# vibes



## smalliediehard (Oct 28, 2005)

what is your favorite color of vibe?mine is plain silver ans the white and black sparkle.


----------



## triton175 (Feb 21, 2006)

Clown or perch


----------



## misfit (Apr 5, 2004)

i'm sure you'll get a lot of different answers to that one.
saugeyes,walleyes may tend to show a different preference,and i know saugeyes show a preference from one body of water to another,at least at times.
also,conditions can dictate color choice.lots of variables.
i've found one color to work well on one lake and hardly draw attention on another one nearby.
that said,where i fish for saugeyes most of the time,i prefer gold w/chart. edge.sometimes gold,sometimes firetiger.
but i still think the fish will show what they want,and it's not always the same diet.
size can also play a big part at times.maybe as much as color.


----------



## steelmagoo (Apr 13, 2004)

Firetiger.


----------



## Corey (Apr 5, 2004)

Purple/Chrome.

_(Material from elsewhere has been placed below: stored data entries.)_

(* ===== verification/SocketsIO.v ===== *)
(** * SocketsIO: src/socketsIO.c

    Transfers between a socket and a buffer. [read_from_sock] goes through the
    2048-byte static area of the source, so one call reads at most that much;
    [write_to_sock] offers the whole contents to [send] and consumes what was
    accepted. *)

From S2P Require Import Prelude Buffer Os.

Section SocketsIO.
Context {E : Type} `{OS E}.

Definition BUFFSIZE : nat := 2048.

Definition read_from_sock (sd : Z) (b : buffer) : M (io E) (Z * buffer) :=
  '(size, _) ← lift (buffer_write_ptr b);
  let size := if BUFFSIZE <? size then BUFFSIZE else size in
  bytes_rcv ← sys_read sd size;
  match bytes_rcv with
  | None => mret (-1, b)%Z
  | Some l =>
      if 0 <? length l
      then b' ← lift (buffer_store b l); mret (Z.of_nat (length l), b')
      else mret (0, b)%Z
  end.

Definition write_to_sock (sd : Z) (b : buffer) : M (io E) (Z * buffer) :=
  '(size, read_ptr) ← lift (buffer_read_ptr b);
  l ← lift (mem_read (b_data b) read_ptr size);
  bytes_sent ← sys_send sd l;
  match bytes_sent with
  | None => mret (-1, b)%Z
  | Some n =>
      b' ← lift (buffer_read_adv b (Z.of_nat n));
      mret (Z.of_nat size - Z.of_nat n, b')%Z
  end.
End SocketsIO.

Section Specs.
Context {E : Type} `{OSLaws E}.

Lemma sys_read_spec fd n (s : io E) :
  exists r s', sys_read fd n s = Done (r, s') /\
    match r with
    | Some l => length l <= n /\ io_trace s' = EvRecv fd l :: io_trace s
    | None => io_trace s' = io_trace s
    end.
Proof.
  unfold sys_read, call, mbind, M_bind.
  destruct (os_read fd n (io_os s)) as [[l|e] os'] eqn:Er; simpl;
    eexists _, _; (split; [reflexivity|]); simpl; eauto using os_read_le.
Qed.

Lemma sys_send_spec fd l (s : io E) :
  exists r s', sys_send fd l s = Done (r, s') /\
    match r with
    | Some n => n <= length l /\ io_trace s' = EvSend fd (take n l) :: io_trace s
    | None => io_trace s' = io_trace s
    end.
Proof.
  unfold sys_send, call, mbind, M_bind.
  destruct (os_send fd l (io_os s)) as [[n|e] os'] eqn:Er; simpl;
    eexists _, _; (split; [reflexivity|]); simpl; eauto using os_send_le.
Qed.

(** What a read into [b] leaves: the value returned, the buffer, the trace. *)
Definition recv_post (sd : Z) (b : buffer) (t : list event) (n : Z) (b' : buffer)
    (t' : list event) : Prop :=
  buffer_wf b' /\ b_limit b' = b_limit b /\
  ((n = -1)%Z /\ b' = b /\ t' = t \/
   exists l, n = Z.of_nat (length l) /\ length l <= Nat.min BUFFSIZE (room b) /\
     contents b' = contents b ++ l /\ room b' = room b - length l /\
     b_read b' = b_read b /\ t' = EvRecv sd l :: t).

(** What a write from [b] leaves. *)
Definition send_post (sd : Z) (b : buffer) (t : list event) (n : Z) (b' : buffer)
    (t' : list event) : Prop :=
  buffer_wf b' /\ b_limit b' = b_limit b /\
  ((n = -1)%Z /\ b' = b /\ t' = t \/
   exists l, contents b = l ++ contents b' /\ n = Z.of_nat (length (contents b')) /\
     room b <= room b' /\ t' = EvSend sd l :: t).


Lemma read_from_sock_spec (sd : Z) (b : buffer) (s : io E) :
  buffer_wf b ->
  exists n b' s', read_from_sock sd b s = Done ((n, b'), s') /\
    recv_post sd b (io_trace s) n b' (io_trace s').
Proof.
  intros Hwf. unfold recv_post, read_from_sock. mstep (write_ptr_wf b Hwf).
  set (size := if BUFFSIZE <? b_limit b - b_write b then BUFFSIZE else b_limit b - b_write b).
  assert (Hsize : size <= Nat.min BUFFSIZE (room b)).
  { unfold size, room, BUFFSIZE. case_match; tests; lia. }
  destruct (sys_read_spec sd size s) as (r & s' & Er & Hr). mstep Er.
  destruct r as [l|]; [|exists (-1)%Z, b, s'; eauto 8].
  destruct Hr as [Hlen Htr]. destruct (Nat.ltb_spec 0 (length l)) as [Hl|Hl].
  - destruct (buffer_store_spec b l Hwf) as (b' & Es & ? & ? & ? & ? & ?); [lia|].
    mstep Es. exists (Z.of_nat (length l)), b', s'.
    split_and!; auto. right. exists l. split_and!; auto. lia.
  - assert (l = []) as -> by (apply length_zero_iff_nil; lia).
    exists 0%Z, b, s'. split_and!; auto. right. exists []. simpl.
    rewrite app_nil_r. split_and!; auto; lia.
Qed.

Lemma write_to_sock_spec (sd : Z) (b : buffer) (s : io E) :
  buffer_wf b ->
  exists n b' s', write_to_sock sd b s = Done ((n, b'), s') /\
    send_post sd b (io_trace s) n b' (io_trace s').
Proof.
  intros Hwf. pose proof (contents_length b Hwf) as Hcl.
  unfold send_post, write_to_sock. mstep (read_ptr_wf b Hwf). mstep (mem_read_contents b Hwf).
  destruct (sys_send_spec sd (contents b) s) as (r & s' & Es & Hr).
  mstep Es.
  destruct r as [n|]; [|exists (-1)%Z, b, s'; eauto 8].
  destruct Hr as [Hlen Htr].
  destruct (buffer_read_adv_spec b n Hwf Hlen) as (b' & Eb & ? & Hc & ? & ? & ?).
  mstep Eb. eexists _, b', s'. split; [reflexivity|].
  split_and!; auto. right. exists (take n (contents b)).
  rewrite Hc, take_drop. split_and!; auto. rewrite length_drop. lia.
Qed.

(** C24. Reading a socket into a well-formed buffer never faults: it appends
    exactly the bytes the kernel delivered, at most 2048 and at most the room,
    keeps the buffer well formed, and returns their number, or -1 with nothing
    changed when the call failed. *)
Theorem read_from_sock_appends (sd : Z) (b : buffer) (s : io E) :
  buffer_wf b ->
  exists n b' s', read_from_sock sd b s = Done ((n, b'), s') /\
    recv_post sd b (io_trace s) n b' (io_trace s').
Proof. apply read_from_sock_spec. Qed.

(** C25. Writing the buffer to a socket never faults: the bytes handed to the
    kernel followed by the bytes left in the buffer are the bytes that were in
    it, and the result is the number of bytes left, or -1 with nothing changed
    when the call failed. *)
Theorem write_to_sock_consumes (sd : Z) (b : buffer) (s : io E) :
  buffer_wf b ->
  exists n b' s', write_to_sock sd b s = Done ((n, b'), s') /\
    send_post sd b (io_trace s) n b' (io_trace s').
Proof. apply write_to_sock_spec. Qed.
End Specs.

Lemma read_from_sock_appends_witness :
  let b := buffer_init 6 (repeat NUL 6) in
  let s := Io (Script [lit "HOLA"; lit "MUNDO"] 0 3) 0 [] in
  buffer_wf b /\ read_from_sock 7 b s <> Fault Undefined.
Proof.
  intros b s. assert (Hb : buffer_wf b) by (unfold buffer_wf; simpl; lia).
  split; [exact Hb|]. destruct (@read_from_sock_appends script script_os script_laws 7 b s Hb)
    as (n & b' & s' & E & _). rewrite E. discriminate.
Defined.

Lemma write_to_sock_consumes_witness :
  let b := Buffer (lit "HOLAxx") 6 1 4 in
  let s := Io (Script [] 2 3) 0 [] in
  buffer_wf b /\ write_to_sock 7 b s <> Fault Undefined.
Proof.
  intros b s. assert (Hb : buffer_wf b) by (unfold buffer_wf; simpl; lia).
  split; [exact Hb|]. destruct (@write_to_sock_consumes script script_os script_laws 7 b s Hb)
    as (n & b' & s' & E & _). rewrite E. discriminate.
Defined.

Ha! It's one of the new colors coming out and I haven't even used it yet but from the success of various Purple lures in clear waters like Erie, I look forward to it being a good producer. There will also be a Purple/Pearl soon.


----------



## chaunc (Apr 11, 2004)

Hey Jim, let us know when they come in. I'd like to order some thru the mail.


----------



## midoh39 (May 8, 2005)

Got some eyes today on a red flake firetiger I think. But the thing is thats the first vibee I've ever used and the first jig up wack a 18" saugeye. BEEYAH


----------